Fwaf – Machine Learning Driven Web Application Firewall

  • It seems like what it actually "learned" is no better than banning some keywords, for example:

      >>> p=lambda x:lgs.predict(vectorizer.transform([x]))
      >>> p("/product.php?name=etc")
      array([1])
      >>> p("/login.php?name=rfoo&pass=hehe")
      array([1])
      >>> p("/download.php?file=/root/.bashrc")
      array([0])
      >>> p("/example/test/q=" + lorem + "<script>alert(1)</script>") # len(lorem) = 4488
      array([0])
    
    (FYI 1 means malicious and 0 means clean)

  • Doesn't look like he did any cross-validation, hence the high accuracy. Always keep a hold-out set to test against

  • In case someone is having difficulty with the link, here is an alternative:

    https://web.archive.org/web/20170514081124/http://fsecurify....

    Apologies for inconvenience.

    Thanks

  • Like others have said, you might be overfitting your training data here: your model is just memorising the examples you give it and would fail if somebody slightly varies some payload. (inserting some whitespace or something)

    Another thing to keep in mind is that an accuracy of 99% doesn't mean much in an unbalanced problem like yours (much more clean queries than malicious once).

    What you should show instead is precision (of the ones labeled malicious, how many are actually malicious?) and recall (out of the malicious queries in the dataset, how many did your model label as malicious?)

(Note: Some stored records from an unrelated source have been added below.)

(** ** What can be announced *)

(** The bytes an introduction signs: the fields as they are sent. *)
Definition intro_bytes (i : BriefIntroduction) : list Z :=
  be 1 (br_PrimaryRole i) ++ be 1 (br_SpecialRoles i) ++ be 1 (br_StartPower i) ++ br_Endpoint i ++ br_PublicKey i.
Record intro_ok (i : BriefIntroduction) : Prop := {
  io_role : 0 <= br_PrimaryRole i <= primaryRoleMask;
  io_special : fits 1 (br_SpecialRoles i);
  io_power : fits 1 (br_StartPower i);
  io_endpoint : length (br_Endpoint i) = 18%nat;
  io_key : is_bits512 (br_PublicKey i);
  io_signed : br_Signed i = intro_bytes i;
  io_signature : is_bits512 (br_Signature i);
}.
Record extension_ok (e : IntroExtension) : Prop := {
  eo_pn : fits 4 (ex_IssuedAtPulse e);
  eo_time : -2^63 <= ex_IssuedAtTime e < 2^63;
  eo_powers : powers_ok (ex_PowerLevels e);
  eo_reference : is_bits512 (ex_Reference e);
  eo_issuer : fits 4 (ex_IssuerID e);
  eo_signature : is_bits512 (ex_IssuerSignature e);
}.

Lemma copy_bits src : is_bits512 src -> copy_to zeroBits512 src = src.
Proof. intros H. by apply copy_to_full. Qed.

(** The introduction as it is filled. *)
Definition filled_brief (i : BriefIntroduction) : NodeBriefIntro :=
  mkBrief (br_NodeID i) (br_PrimaryRole i) (br_SpecialRoles i) (br_StartPower i) (br_Endpoint i) (br_PublicKey i) [] (br_Signature i).

Lemma fillBriefInto_ok i : intro_ok i -> fillBriefInto i = Ret (filled_brief i) /\ brief_ok (filled_brief i).
Proof.
  intros [H1 H2 H3 H4 H5 H6 H7]. unfold fillBriefInto, SetPrimaryRole, filled_brief. rewrite !copy_bits by done. rewrite (proj2 (Z.ltb_ge _ _)) by lia.
  cbn [mbind go_bind]. unfold SetAddrMode. change (addrModeMax <? 0) with false. cbn. rewrite Z.lor_0_r.
  split; [done|]. split; try done. unfold fits. cbn. change primaryRoleMask with 63 in H1. lia.
Qed.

  • The similarities in name _and_ logo to F-Secure are a little bothersome.

  • Fun, will look into this! Wonder if anyone can point to other datasets?

  • The website is working a bit slow but the page is loading. If you are facing any problem, please wait for a minute and the page will load.

  • Why use a trigram as n ?

  • Woo, saving this.im planning a similar ptoject once im done with my studies.